Embora as condições econômicas da família brasileira não tenham melhorado a ponto de que todos pudéssemos ter realmente o poder de escolha entre o ensino público ou o ensino privado, temos outro aspecto relevante a tratar. De acordo com o Censo Escolar do Inep, uma pesquisa realizada nos anos de 2011 a 2013 nos traz a informação de que o número de alunos matriculados em escolas particulares tem aumentado (um aumento de cerca de 14% no número de matrículas em instituições privadas segundo reportagem publica no site O Globo[4]). Fácil perceber que nossos estudantes estão frequentando cada vez mais as salas de aulas de escolas privadas e isto nos daria um maior contingente de alunos beneficiados pelo estímulo fiscal da dedutibilidade em apresso. Entretanto, o próprio Censo Escolar de 2013 mostra que 82,8% dos alunos matriculados no ensino básico no país são alunos de escolas públicas, enquanto que as escolas particulares são responsáveis apenas por 17,2% do total de matrículas[5]

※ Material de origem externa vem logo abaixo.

Lemma contains_true (x s : text) : contains x s = true <-> infix_of x s.
Proof.
  split.
  - induction s as [|c s IH]; simpl; intros H.
    + rewrite orb_false_r in H. apply starts_with_true in H.
      destruct H as [r ->]. exists [], r. reflexivity.
    + apply orb_true_iff in H. destruct H as [H|H].
      * apply starts_with_true in H. destruct H as [r ->].
        exists [], r. reflexivity.
      * destruct (IH H) as (a & b & ->). exists (c :: a), b. reflexivity.
  - intros (a & b & ->). induction a as [|c a IH].
    + change ([] ++ x ++ b) with (x ++ b).
      generalize (starts_with_app x b).
      destruct (x ++ b); simpl; intros ->; reflexivity.
    + simpl. simpl in IH. rewrite IH. apply orb_true_r.
Qed.

Lemma infix_of_app (x s a b : text) : infix_of x s -> infix_of x (a ++ s ++ b).
Proof.
  intros (a' & b' & ->). exists (a ++ a'), (b' ++ b).
  rewrite <- !app_assoc. reflexivity.
Qed.

(** Two texts that agree up to their first double quote. *)
Lemma first_dquote (u1 u2 x1 x2 : text) :
  ~ In dquote u1 -> ~ In dquote u2 ->
  u1 ++ dquote :: x1 = u2 ++ dquote :: x2 -> u1 = u2 /\ x1 = x2.
Proof.
  revert u2. induction u1 as [|c u1 IH]; intros [|d u2] N1 N2 H; simpl in *.
  - injection H as ->. auto.
  - injection H as <- _. exfalso. apply N2. auto.
  - injection H as -> _. exfalso. apply N1. auto.
  - injection H as -> H.
    destruct (IH u2) as [-> ->]; auto.
Qed.

(** ** The match at a position *)

Lemma group_then_sfx_sound (s u : text) :
  group_then_sfx s = Some u -> url_ok u /\ exists r, s = u ++ SFX ++ r.
Proof.
  revert u. induction s as [|c t IH]; intros u H; simpl in H; [discriminate|].
  destruct (is_dquote c) eqn:Q; [discriminate|].
  apply is_dquote_false in Q.
  destruct (group_then_sfx t) as [u'|] eqn:G.
  - injection H as <-. destruct (IH u' eq_refl) as [[_ N] [r ->]].
    split; [split; [discriminate|]|].
    + intros [E|E]; [congruence|tauto].
    + exists r. reflexivity.
  - destruct (starts_with SFX t) eqn:W; [|discriminate].
    injection H as <-. apply starts_with_true in W. destruct W as [r ->].
    split; [split; [discriminate|]|].
    + intros [E|[]]. congruence.
    + exists r. reflexivity.
Qed.

Lemma group_then_sfx_complete (u r : text) :
  url_ok u -> group_then_sfx (u ++ SFX ++ r) = Some u.
Proof.
  intros [NE N]. induction u as [|c u IH]; [congruence|].
  assert (Q : is_dquote c = false).
  { apply is_dquote_false. intros ->. apply N. left. reflexivity. }
  change ((c :: u) ++ SFX ++ r) with (c :: (u ++ SFX ++ r)).
  cbn [group_then_sfx]. rewrite Q. destruct u as [|d u].
  - change ([] ++ SFX ++ r) with (SFX ++ r).
    rewrite starts_with_app. reflexivity.
  - rewrite IH; [reflexivity|discriminate|].
    intros E. apply N. right. exact E.
Qed.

Enquanto que o fenômeno migratório de alunos para as redes privadas de ensino é uma tendência, a base educacional nacional ainda é pública. Sacrificar a arrecadação tributária em vista de incentivos fiscais com deduções no IR é uma atitude elitista, embora honrada por dar uma importância maior à educação de qualidade. O aumento do montante dedutível beneficiaria apenas uma pequena parcela do contingente discente em detrimento daqueles que utilizam do sistema público de instrução.


Referências Bibliográficas

VIEIRA, Leonardo. Rede pública perde alunos para escolas privadas, segundo Censo. Disponível em <http://oglobo.globo.com/sociedade/educacao/rede-publica-perde-alunos-para-escolas-privadas-segundo-censo-11730917> Acesso em 17 de julho de 2014.

CAMPANETUT, Camila. Mensalidades das dez melhores escolas do Enem 2011 vai de R$ 0 até R$ 3.253. Disponível em <http://educacao.uol.com.br/noti-cias/2012/11/23/mensalidade-das-10-melhores-escolas-do-enem-2011-chega-a-r-3253.htm> Acesso em 27 de julho de 2014.

FERREIRA COELHO, L. Z. G. A construção da dignidade humana por meio da educação e do trabalho. DIREITOS FUNDAMENTAIS & JUSTIÇA – Ano 6, Nº 21 pág. 163-175, OUT./DEZ. 2012.

MENEZES FILHO, Naercio; FEKETE NUÑEZ, Diana. Estimando os gastos privados com educação no Brasil. Disponível em < http://www.insper.edu.br/wp-content/uploads/2012/05/Gastos_privados_com_educacao_no_Brasil_0.pdf > Acesso em 26 de junho de 2014.


Notas

[1] Art. 208, inciso VII § 2º, in verbis, “O não oferecimento do ensino obrigatório pelo Poder Público, ou sua oferta irregular, importa responsabilidade da autoridade competente.”

[2] Estimando os gastos privados com educação no Brasil. In http://www.insper.edu.br/wp-content/uploads/2012/05/Gastos_privados_com_educacao_no_Brasil_0.pdf, acesso em 26.07.2014.

[3] Mensalidade das dez melhores escolas do Enem 2011 vai de R$ 0,00 a R$ 3.253,00. In http://educacao.uol.com.br/noticias/2012/11/23/mensalidade-das-10-melhores-escolas-do-enem-2011-chega-a-r-3253.htm, acesso em 27/07/2014.

[4] Rede pública perde alunos para escolas privadas, segundo Censo. In http://oglobo.globo.com/sociedade/educacao/rede-publica-perde-alunos-para-escolas-privadas-segundo-censo-11730917, acesso em 17/07/2014.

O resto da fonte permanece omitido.